Monday’s powerful 7.8 earthquake that struck Turkey and Syria has killed more than 11,000 people, officials say. Rescue teams from more than 20 countries continue to search for both survivors and those killed.
Turkish President Recep Tayyip Erdogan visited a “tent city” in Kahramanmaras, where people forced from their homes are living. He admitted the Turkish government’s response to the disaster at first had some problems. However, he promised that no one would “be left in the streets.”
Many people in both countries are still waiting for help. This includes areas isolated by Syria’s ongoing civil war.

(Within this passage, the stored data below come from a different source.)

(* ===== verification/ServerSlots.v ===== *)
(** * client.c of the server: the slots of the client list along a run

    [list_remove_client] always clears slot 0, so a slot other than the first
    that was once taken stays taken, whatever happens to its client. *)
From stdpp Require Import prelude gmap sets.
From Stdlib Require Import ZArith Lia.
From S2P Require Import Prelude Utils PktCtrl ObjPool Frames ServerQuic Sessions ServerSessions.
From S2P Require IpPool Tun ClientList Pool.

Section slots.
Context {P : Type} `{!ObjPool P}.
Context (garbage : nat → ClientList.client_t) (env : api_call → nat → Z).
Implicit Types w : world P.
Implicit Types s : server P.
Implicit Types r : ClientList.session_t P.
Abbreviation get_client := (ClientList.get_client garbage).
Abbreviation world_step := (Sessions.world_step garbage env).
Abbreviation world_run := (Sessions.world_run garbage env).

(** A slot other than the first keeps its client. *)
Definition slot_stays (k : nat) r r' : Prop :=
  ∀ c, ClientList.client_list r !! k = Some (Some c) → ClientList.client_list r' !! k = Some (Some c).
Definition keeps_slot {A} (k : nat) (m : M (server P) A) : Prop :=
  ∀ s, ends m s (λ _ s', slot_stays k (reg s) (reg s')).

Lemma keeps_bind {A B} k (m : M (server P) A) (f : A → M (server P) B) :
  keeps_slot k m → (∀ a, keeps_slot k (f a)) → keeps_slot k (x ← m; f x).
Proof.
  intros Hm Hf s. apply ends_bind. eapply ends_mono; [apply Hm|]. intros a s1 H1.
  eapply ends_mono; [apply Hf|]. intros b s2 H2 c Hc. by apply H2, H1.
Qed.
Lemma keeps_ret {A} k (a : A) : keeps_slot k (mret a).
Proof. by intros s c. Qed.
Lemma keeps_gets {A} k (f : server P → A) : keeps_slot k (gets f).
Proof. by intros s c. Qed.
Lemma keeps_call k c : keeps_slot k (call env c).
Proof. by intros s ?. Qed.
Lemma keeps_check {A} k (x : option A) : keeps_slot k (check x).
Proof. intros s. destruct x; [by intros c|done]. Qed.
Lemma keeps_assert k b : keeps_slot k (assert b).
Proof. intros s. destruct b; [by intros c|done]. Qed.
Lemma keeps_streams k f : keeps_slot k (set_streams f).
Proof. by intros s ?. Qed.
Lemma keeps_on_reg {A} k (f : ClientList.session_t P → option (A * ClientList.session_t P)) :
  (∀ r a r', f r = Some (a, r') → slot_stays k r r') → keeps_slot k (on_reg f).
Proof.
  intros Hf s. unfold ends, on_reg. destruct (f (reg s)) as [[a r']|] eqn:E; [|done].
  by apply (Hf _ _ _ E).
Qed.
Lemma keeps_if {A} k (b : bool) (m1 m2 : M (server P) A) :
  keeps_slot k m1 → keeps_slot k m2 → keeps_slot k (if b then m1 else m2).
Proof. by destruct b. Qed.
Lemma keeps_receive k process on_error fuel bufs total n :
  (∀ f, keeps_slot k (process f)) → keeps_slot k (receive_loop process on_error fuel bufs total n).
Proof.
  intros Hp. revert n. induction fuel as [|fuel IH]; intros n; [done|]. cbn [receive_loop].
  apply keeps_if; [|apply keeps_ret]. cbv zeta. apply keeps_bind; [apply Hp|]. intros rc.
  apply keeps_if; [apply keeps_ret|apply IH].
Qed.

Lemma add_keeps k n idx alloc handle r x r' :
  ClientList.add_loop garbage n idx alloc handle r = Some (x, r') → slot_stays k r r'.
Proof.
  revert idx. induction n as [|n IH]; intros idx; cbn [ClientList.add_loop].
  { intros [= <- <-]. by intros c. }
 
  destruct (ClientList.client_list r !! idx) as [[c|]|] eqn:Ei; cbn [mbind option_bind]; [apply IH| |done].
  destruct (op_get _ _) as [[[c|] q]|]; cbn [mbind option_bind]; [| |done]; intros [= <- <-] c' Hc'; [|done].
  simpl. rewrite list_lookup_insert_ne; [done|congruence].
Qed.

Lemma remove_keeps k c r x r' :
  k ≠ 0%nat → ClientList.list_remove_client garbage false (Some c) r = Some (x, r') → slot_stays k r r'.
Proof.
  intros Hk. unfold ClientList.list_remove_client. destruct (_ || _); [by intros [= <- <-] c'|].
  rewrite !ClientList.get_upd_eq.
  cbn [ClientList.slot_idx ClientList.set_ip_entry ClientList.set_uid ClientList.set_slot_idx].
  change (Z.to_nat 0) with 0%nat. destruct (_ !! 0%nat); cbn [mbind option_bind]; [|done].
  destruct (op_put _ _); cbn [mbind option_bind]; [|done]. intros [= <- <-] c' Hc'. simpl.
  by rewrite list_lookup_insert_ne.
Qed.

Lemma initialize_keeps k c r x r' :
  ClientList.initialize_client_state garbage (Some c) r = Some (x, r') → slot_stays k r r'.
Proof.
  unfold ClientList.initialize_client_state. cbn [mbind option_bind].
  destruct (negb _); [done|]. destruct (IpPool.ip_acquire _ _) as [[[e|] q]|]; cbn [mbind option_bind];
    [| |done]; by intros [= <- <-] c'.
Qed.

Lemma release_keeps k c r x r' :
  ('(rc, q) ← IpPool.ip_release (Some (ClientList.ip_pool r)) (ClientList.ip_entry (get_client r c));
   Some (rc, ClientList.set_ip_pool (default (ClientList.ip_pool r) q) r)) = Some (x, r') →
  slot_stays k r r'.
Proof. destruct (IpPool.ip_release _ _) as [[rc q]|]; [|done]. by intros [= <- <-] c'. Qed.

Create HintDb slots.
#[local] Hint Resolve keeps_ret keeps_gets keeps_call keeps_check keeps_assert keeps_streams : slots.
Ltac keeps := repeat (first
  [ solve [auto with slots]
  | apply keeps_receive; intros ?
  | apply keeps_if
  | apply keeps_on_reg
  | apply keeps_bind; [|intros ?]
  | case_match ]).

Lemma process_keeps k stream pkt : keeps_slot k (process_ctrl_pkt garbage env stream pkt).
Proof. unfold process_ctrl_pkt, stream_send. keeps. Qed.
#[local] Hint Resolve process_keeps : slots.

Lemma stream_keeps k h p ev : keeps_slot k (ServerStreamCallback garbage env h p ev).
Proof. unfold ServerStreamCallback. keeps. Qed.

Lemma connection_keeps k conn c ev : k ≠ 0%nat → keeps_slot k (ServerConnectionCallback garbage env conn c ev).
Proof.
  intros Hk. unfold ServerConnectionCallback. keeps.
  - intros r x r'. apply initialize_keeps.
  - intros r x r'. apply release_keeps.
  - intros r x r'. by apply remove_keeps.
  - intros r x r' [= _ <-] c'. done.
Qed.

Lemma listener_keeps k alloc ev : k ≠ 0%nat → keeps_slot k (ServerListenerCallback garbage env alloc ev).
Proof.
  intros Hk. unfold ServerListenerCallback. keeps.
  - intros r x r'. apply add_keeps.
  - intros r x r'. by apply remove_keeps.
Qed.
Lemma returned_keeps {A} k (m : M (server P) A) s a s' :
  keeps_slot k m → returned (m s) = Some (a, s') → slot_stays k (reg s) (reg s').
Proof. intros Hm E. specialize (Hm s). unfold ends in Hm. destruct (m s); by simplify_eq/=. Qed.

Lemma step_keeps k e w w' :
  k ≠ 0%nat → world_step e w = Some w' → slot_stays k (reg (srv w)) (reg (srv w')).
Proof.
  intros Hk. destruct e as [alloc ev|conn ev|h ev]; cbn [Sessions.world_step].
  - destruct (returned _) as [[rc s]|] eqn:E; [|done]. cbn [mbind option_bind].
    pose proof (returned_keeps k _ _ _ _ (listener_keeps k alloc ev Hk) E) as Hs.
    destruct ev; [|by intros [= <-]..]. destruct (QUIC_FAILED rc); [by intros [= <-]|].
    destruct (conn_context _ _); [|done]. by intros [= <-].
  - destruct (conns w !! conn) as [[c ph]|]; [|done]. cbn [mbind option_bind].
    destruct (returned _) as [[rc s]|] eqn:E; [|done]. cbn [mbind option_bind].
    pose proof (returned_keeps k _ _ _ _ (connection_keeps k conn c ev Hk) E) as Hs.
    destruct ev; try (by intros [= <-]). destruct (QUIC_FAILED rc); [by intros [= <-]|].
    destruct (stream_context _ _); [|done]. by intros [= <-].
  - destruct (strms w !! h) as [[p conn]|]; [|done]. cbn [mbind option_bind].
    destruct (returned _) as [[rc s]|] eqn:E; [|done]. cbn [mbind option_bind].
    pose proof (returned_keeps k _ _ _ _ (stream_keeps k h p ev) E) as Hs. by intros [= <-].
Qed.

Lemma run_keeps k es w w' :
  k ≠ 0%nat → world_run es w = Some w' → slot_stays k (reg (srv w)) (reg (srv w')).
Proof.
  intros Hk. revert w. induction es as [|e es IH]; intros w; cbn [Sessions.world_run].
  { intros [= <-] c. done. }
  destruct (world_step e w) as [w1|] eqn:E; [|done]. cbn [mbind option_bind]. intros Hr c Hc.
  apply (IH w1 Hr). by apply (step_keeps k e w w1 Hk E).
Qed.

(** A list without a free slot: a new connection is refused. *)
Lemma add_loop_full n idx alloc handle r :
  (idx + n = length (ClientList.client_list r))%nat →
  (∀ k, (idx ≤ k < length (ClientList.client_list r))%nat →
     ∃ c, ClientList.client_list r !! k = Some (Some c)) →
  ClientList.add_loop garbage n idx alloc handle r = Some (None, r).
Proof.
  revert idx. induction n as [|n IH]; intros idx Hn Hfull; [done|].
  destruct (Hfull idx) as [c Hc]; [lia|]. cbn [ClientList.add_loop]. rewrite Hc.
  cbn [mbind option_bind]. apply IH; [lia|]. intros k Hk. apply Hfull. lia.
Qed.

(** C17. The slots of the client list leak: a slot other than the first that
    was taken once keeps its client along every further run of the server,
    also when that client left long ago.  So once every other slot was taken,
    a connection that arrives while the first slot is taken is refused for
    lack of memory, however many clients are connected. *)
Theorem server_slots_leak es w w' :
  MsQuic (srv w') = true → ClientList.list_wf (reg (srv w')) →
  world_run es w = Some w' →
  (∀ k, k ≠ 0%nat → slot_stays k (reg (srv w)) (reg (srv w'))) ∧
  ((∀ k, (0 < k < length (ClientList.client_list (reg (srv w'))))%nat →
      ∃ c, ClientList.client_list (reg (srv w)) !! k = Some (Some c)) →
   ∀ c alloc conn, ClientList.client_list (reg (srv w')) !! 0%nat = Some (Some c) →
     ServerListenerCallback garbage env alloc (NEW_CONNECTION conn) (srv w') =
     Ret QUIC_STATUS_OUT_OF_MEMORY (srv w')).
Proof.
  intros Hq [Hlen _] E. split; [intros k Hk; by apply (run_keeps k es)|].
  intros Hall c alloc conn Hc.
  unfold ServerListenerCallback. rewrite bind_gets. unfold id.
  rewrite (bind_run _ _ (srv w') () (srv w')) by (by rewrite Hq).
  rewrite (bind_run _ _ _ (None : option nat) (srv w')); [done|].
  unfold on_reg, ClientList.list_add_client.
  rewrite add_loop_full; [by destruct (srv w')|lia|].
  intros [|k] Hk; [eauto|]. destruct (Hall (S k)) as [c' Hc']; [lia|]. exists c'.
  by apply (run_keeps (S k) es w).
Qed.
End slots.

(** ** Runs of the sample server *)

#[local] Existing Instance Pool.pool_objpool.

Definition arrivals : list event :=
  [EvListener (gives 1) (NEW_CONNECTION 11); EvListener (gives 2) (NEW_CONNECTION 12)].
Definition departures : list event := [EvConn 12 SHUTDOWN_COMPLETE; EvConn 11 SHUTDOWN_COMPLETE].

Definition run_from (w : world Pool.pool_t) (es : list event) : world Pool.pool_t :=
  default w (Sessions.world_run ClientList.no_garbage env_sample es w).
Definition arrived : world Pool.pool_t := run_from sample_start arrivals.
Definition departed : world Pool.pool_t := run_from arrived departures.

Lemma arrivals_allowed : allowed_run ClientList.no_garbage env_sample arrivals sample_start.
Proof.
  unfold arrivals. cbn [allowed_run].
  split; [split; [by vm_compute|apply fresh_for; by vm_compute]|next_world].
  split; [split; [by vm_compute|apply fresh_for; by vm_compute]|done].
Qed.

Lemma departures_allowed : allowed_run ClientList.no_garbage env_sample departures arrived.
Proof.
  unfold departures. cbn [allowed_run].
  split; [eexists _, _; split; [by vm_compute|]|next_world].
  { intros h p E. vm_compute in E. discriminate E. }
  split; [eexists _, _; split; [by vm_compute|]|done].
  intros h p E. vm_compute in E. discriminate E.
Qed.

Lemma arrived_run : Sessions.world_run ClientList.no_garbage env_sample arrivals sample_start = Some arrived.
Proof. by vm_compute. Qed.
Lemma departed_run : Sessions.world_run ClientList.no_garbage env_sample departures arrived = Some departed.
Proof. by vm_compute. Qed.

Lemma departed_inv : world_inv ClientList.no_garbage departed.
Proof.
  destruct (sessions_run ClientList.no_garbage env_sample arrivals sample_start sample_start_inv
    arrivals_allowed) as (w1 & E1 & H1 & _).
  rewrite arrived_run in E1. apply (inj Some) in E1. subst w1.
  destruct (sessions_run ClientList.no_garbage env_sample departures arrived H1 departures_allowed)
    as (w2 & E2 & H2 & _). rewrite departed_run in E2. apply (inj Some) in E2. by subst w2.
Qed.

Lemma arrived_slot : ClientList.client_list (reg (srv arrived)) !! 1%nat = Some (Some 2%nat).
Proof. by vm_compute. Qed.
Lemma departed_conns : conns departed = ∅.
Proof. by vm_compute. Qed.

(** Both clients left; the second still has its slot. *)
Lemma server_slots_leak_witness :
  conns departed = ∅ ∧ ClientList.client_list (reg (srv departed)) !! 1%nat = Some (Some 2%nat).
Proof.
  split; [exact departed_conns|].
  destruct (server_slots_leak ClientList.no_garbage env_sample departures arrived departed
    (wi_quic _ _ departed_inv) (ri_list _ _ _ (wi_reg _ _ departed_inv)) departed_run) as [H _].
  apply (H 1%nat); [done|exact arrived_slot].
Defined.

(** Eight connections on eight slots come and go.  From then on the server
    serves one connection at a time: the ninth is accepted, the tenth refused,
    with every address free and memory to be had. *)
Definition eight_visits : list event :=
  ((λ i, EvListener (gives (S i)) (NEW_CONNECTION i)) <$> seq 0 8) ++
  ((λ i, EvConn i SHUTDOWN_COMPLETE) <$> seq 0 8).

Definition ninth_and_tenth : list event :=
  [EvListener (gives 50) (NEW_CONNECTION 9); EvListener (gives 51) (NEW_CONNECTION 10)].

Example slots_exhausted :
  let w := run_from sample_start eight_visits in
  conns w = ∅ ∧ conns (run_from w ninth_and_tenth) = {[9%nat := (8%nat, Pending)]}.
Proof. split; by vm_compute. Qed.

(** The callback of a departing connection writes its client once more after
    it gave it back.  When the listener hands the object to a new connection
    in between, the new client loses its handle: nothing is sent to it, and
    the end of its stream does not end its connection. *)
Definition late_write (c : nat) (alloc : Z → option nat) (conn : nat)
    (r : ClientList.session_t Pool.pool_t) : option (option nat * ClientList.session_t Pool.pool_t) :=
  '(_, r) ← ClientList.list_remove_client ClientList.no_garbage false (Some c) r;
  '(x, r) ← ClientList.list_add_client ClientList.no_garbage alloc (Some conn) r;
  Some (x, ClientList.upd_client ClientList.no_garbage c (ClientList.set_handle None) r).

Example late_write_drops_handle :
  match late_write 2 (gives 9) 13 (reg (srv arrived)) with
  | Some (Some c, r) =>
      c = 2%nat ∧ ClientList.ConnectionHandle (ClientList.get_client ClientList.no_garbage r c) = None
  | _ => False
  end.
Proof. by vm_compute. Qed.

With thousands of collapsed buildings, it is not clear how many people might still be trapped under the rubble. Road closures and other damage have made it difficult for rescue teams to reach all the areas that need help. Cold weather is also making the situation more difficult for both victims and rescue teams.
In the Turkish city of Malatya, former reporter Ozal Pikal helped with the rescue efforts. He said he believed at least some of the victims froze to death as temperatures fell to minus 6 degrees Celsius. He added, “Our hands cannot pick up anything because of the cold. Work machines are needed.”
Many survivors in Turkey have had to sleep in cars, outside, or in government shelters.
“We don’t have a tent, we don’t have a heating stove, we don’t have anything. Our children are in bad shape. We are all getting wet under the rain,” said 27-year-old Aysan Kurt. “We did not die from hunger or the earthquake, but we will die freezing from the cold.”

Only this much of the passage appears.